After breakfast I went out into the garden with aunt Constance, and no sooner was I on the steps than I saw Roussot coming along for his daily piece of bread, his “tit-bit,” as we used to say. As soon as he saw me he began to bray, and I answered. Outside the gate we heard the village children laughing at Roussot’s extraordinary music, answered by another song.
I went to visit the donkey-stable, Roussot following. He seemed quite at home in it, walking about and showing us around. Then I went to the poultry-yard, and saw the cow and her little calf, the rabbits, the ducks, the fruit-storehouse, the cellar, and the large garden. It was so large that it took me a long while to look, one by one, at all the fruit-trees, laden with fruit, and to discover at the end a nice little covered wash-house, in which I promised myself I would often dabble.
I came back after a while, and little aunt Anastasie—she alone in my mind deserved this endearing epithet—showed me the lovely flowers she had made during the winter to trim the altar, which was always raised in the garden, on Corpus Christi Day, and was admired by the whole country-side. The large gate was opened wide only on that day.
Aunt Sophie showed me her room, which she always cleaned herself, and into which not one of the household, still less an outsider, not even Marguerite, was ever admitted.
To see me in aunt Sophie’s room seemed an extraordinary and astonishing event, and the whole bee-hive was in commotion. Marguerite told me afterwards of the sensation created by my hour’s stay in aunt Sophie’s room.
Her room was much more elegantly furnished than our rooms at Chauny, only the walls were simply whitewashed.

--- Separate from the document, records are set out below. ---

Lemma uri_msg_builds `{ByteOrder} {q} id_code uri p :
  byte id_code -> zlen uri < 2 ^ 16 -> rd_ptr (Some p) (zlen uri) = Ok uri ->
  builds q (nfc_ndef_uri_msg_encode id_code (Some p) (zlen uri)) (msg_octets [uri_record id_code uri]).
Proof.
  intros Hid Hlen Hp. pose proof (record_add_spec _ _ _ (NFC_NDEF_URI_RECORD_DESC_DEF id_code (Some p) (zlen uri))
    (filled_empty 1 ltac:(lia))) as Hadd. cbn [length Z.ltb Z.compare Z.of_nat] in Hadd.
  destruct Hadd as (d & Hadd & Hd). unfold nfc_ndef_uri_msg_encode. rewrite Hadd. cstep.
  apply (msg_built d _ _ 1 Hd).
  - constructor; [by apply uri_record_describes|constructor].
  - constructor; [by apply uri_record_ok|constructor].
  - unfold msg_octets. cbn [msg_octets_from]. rewrite app_nil_r, length_plain_octets by done.
    cbn [uri_record r_type r_payload]. change (zlen (chars "U")) with 1. zsize.
Qed.

End Uri.

(** ** Messages that launch an application *)

Module LaunchApp.
Import Uri.

Definition ndef_android_launchapp_rec_type : list Z := chars "android.com:pkg".

Definition NFC_NDEF_ANDROID_LAUNCHAPP_RECORD_DESC_DEF (name : option (list Z)) (len : Z)
    : nfc_ndef_record_desc :=
  {| tnf := TNF_EXTERNAL_TYPE; id_length := 0; rec_id := None;
     type_length := zlen ndef_android_launchapp_rec_type;
     rec_type := Some ndef_android_launchapp_rec_type;
     rec_payload := Some (Memcopy {| bin_payload := name; payload_length := len |}) |}.

Definition nfc_launchapp_msg_encode `{ByteOrder} (android_package_name : option (list Z))
    (android_package_name_len : Z) (universal_link : option (list Z)) (universal_link_len : Z)
    : payload_constructor_t :=
  fun buf len =>
    let msg := NFC_NDEF_MSG_DEF 2 in
    let* msg :=
      match universal_link with
      | Some _ => nfc_ndef_msg_record_add msg
          (Some (NFC_NDEF_URI_RECORD_DESC_DEF NFC_URI_NONE universal_link universal_link_len))
      | None => Ok msg
      end in
    let* msg :=
      match android_package_name with
      | Some _ => nfc_ndef_msg_record_add msg
          (Some (NFC_NDEF_ANDROID_LAUNCHAPP_RECORD_DESC_DEF android_package_name android_package_name_len))
      | None => Ok msg
      end in
    if record_count msg =? 0 then Err EINVAL
    else nfc_ndef_msg_encode (Some msg) buf len.

Definition android_record (name : list Z) : ndef_record :=
  {| r_tnf := TNF_EXTERNAL_TYPE; r_type := chars "android.com:pkg"; r_id := []; r_payload := name |}.

(** The records of the message: the link, then the application. *)
Definition launch_records (name link : option (list Z)) : list ndef_record :=
  (match link with Some u => [uri_record NFC_URI_NONE u] | None => [] end) ++
  (match name with Some n => [android_record n] | None => [] end).

Lemma android_describes {q} name : describes q
  (NFC_NDEF_ANDROID_LAUNCHAPP_RECORD_DESC_DEF (Some name) (zlen name)) (android_record name).
Proof.
  apply (describes_plain TNF_EXTERNAL_TYPE (chars "android.com:pkg")); [done..|].
  apply bin_payload_builds; [done|apply rd_ptr_all].
Qed.

Lemma android_ok name : zlen name < 2 ^ 31 -> record_ok (android_record name).
Proof. intros. repeat split; try done. cbn [android_record r_type r_id r_payload]. cbn. lia. Qed.

Lemma launch_octets_length name link :
  (forall n, name = Some n -> zlen n < 2 ^ 31) -> (forall u, link = Some u -> zlen u < 2 ^ 16) ->
  zlen (msg_octets (launch_records name link)) < 2 ^ 32.
Proof.
  intros Hn Hu. unfold msg_octets, launch_records.
  destruct name as [n|], link as [u|]; cbn [app msg_octets_from]; rewrite ?length_app, ?Nat2Z.inj_add,
    ?length_plain_octets by done; cbn [uri_record android_record r_type r_payload length];
    change (zlen (chars "U")) with 1; change (zlen (chars "android.com:pkg")) with 15;
    try specialize (Hn _ eq_refl); try specialize (Hu _ eq_refl); lia.
Qed.

(** A record that is added if there is data for it. *)
Lemma add_optional {A q} (o : option A) msg ds cap rs (rec : nfc_ndef_record_desc) (r : A -> ndef_record) :
  filled msg ds cap -> zlen ds < cap -> Forall2 (describes q) ds rs ->
  (forall x, o = Some x -> describes q rec (r x)) ->
  exists msg' ds',
    match o with Some _ => nfc_ndef_msg_record_add msg (Some rec) | None => Ok msg end = Ok msg' /\
    filled msg' ds' cap /\ Forall2 (describes q) ds' (rs ++ match o with Some x => [r x] | None => [] end).
Proof.
  intros Hm Hl Hds Hr. destruct o as [x|].
  - pose proof (record_add_spec msg ds cap rec Hm) as Hadd. destruct (Z.ltb_spec (zlen ds) cap); [|lia].
    destruct Hadd as (msg' & Hadd & Hm'). exists msg', (ds ++ [rec]). split; [done|]. split; [done|].
    apply Forall2_app; [done|]. constructor; [by apply Hr|constructor].
  - exists msg, ds. by rewrite app_nil_r.
Qed.

(** The message of the records that are given, in a buffer with enough room. *)
Lemma launchapp_spec `{ByteOrder} {q} name link :
  (forall n, name = Some n -> zlen n < 2 ^ 31) -> (forall u, link = Some u -> zlen u < 2 ^ 16) ->
  launch_records name link <> [] ->
  builds q (nfc_launchapp_msg_encode name (zlen (default [] name)) link (zlen (default [] link)))
    (msg_octets (launch_records name link)).
Proof.
  intros Hn Hu Hne. unfold nfc_launchapp_msg_encode.
  pose proof (launch_octets_length name link Hn Hu) as Hlen.
  edestruct (add_optional (q := q) link _ [] 2 [] (NFC_NDEF_URI_RECORD_DESC_DEF NFC_URI_NONE link (zlen (default [] link)))
    (uri_record NFC_URI_NONE) (filled_empty 2 ltac:(lia))) as (msg & ds & -> & Hm & Hds); [cbn; lia|constructor|..].
  { intros u ->. apply uri_record_describes; [done|by apply Hu|apply rd_ptr_all]. }
  assert (Hl : zlen ds < 2) by (rewrite (Forall2_length _ _ _ Hds); destruct link; cbn; lia).
  edestruct (add_optional name msg ds 2 _ (NFC_NDEF_ANDROID_LAUNCHAPP_RECORD_DESC_DEF name (zlen (default [] name)))
    android_record Hm Hl Hds) as (msg' & ds' & Hadd & Hm' & Hds').
  { intros n ->. apply android_describes. }
  assert (Hc : record_count msg' <> 0).
  { destruct Hm' as ((-> & _) & _). rewrite (Forall2_length _ _ _ Hds').
    fold (launch_records name link). destruct (launch_records name link) eqn:E; [done|].
    unfold launch_records in E. cbn [app] in *. rewrite E. cbn [length]. lia. }
  cstep. rewrite Hadd. cstep. rewrite (proj2 (Z.eqb_neq _ _) Hc).
  apply (msg_built msg' ds' _ 2 Hm'); [done| |done].
  unfold launch_records. apply Forall_app. split.
  - destruct link; [|constructor]. by apply Forall_singleton, uri_record_ok, Hu.
  - destruct name; [|constructor]. by apply Forall_singleton, android_ok, Hn.
Qed.

End LaunchApp.

(** ** TNEP records *)

Module Tnep.

Definition NFC_NDEF_TNEP_STATUS_SIZE : Z := 1.
Definition NFC_NDEF_TNEP_SELECT_NO_URI_SIZE : Z := 1.
Definition NFC_NDEF_TNEP_PARAMS_NO_URI_SIZE : Z := 7.

Definition nfc_ndef_tnep_rec_type_status : list Z := chars "Te".
Definition nfc_ndef_tnep_rec_type_svc_select : list Z := chars "Ts".
Definition nfc_ndef_tnep_rec_type_svc_param : list Z := chars "Tp".

Record nfc_ndef_tnep_rec_svc_select := { uri_len : Z; uri : option (list Z) }.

Opposite each other stood two old chests of drawers with fine, highly polished brass ornaments; on the other side of the room stood a very handsome bed of carved wood, without curtains, but covered with a pale-green coverlet embroidered in fine wools, the design of which formed large bouquets of shaded roses, surrounded with dark-green foliage, which pleased me so much that when I left she made me a present of it.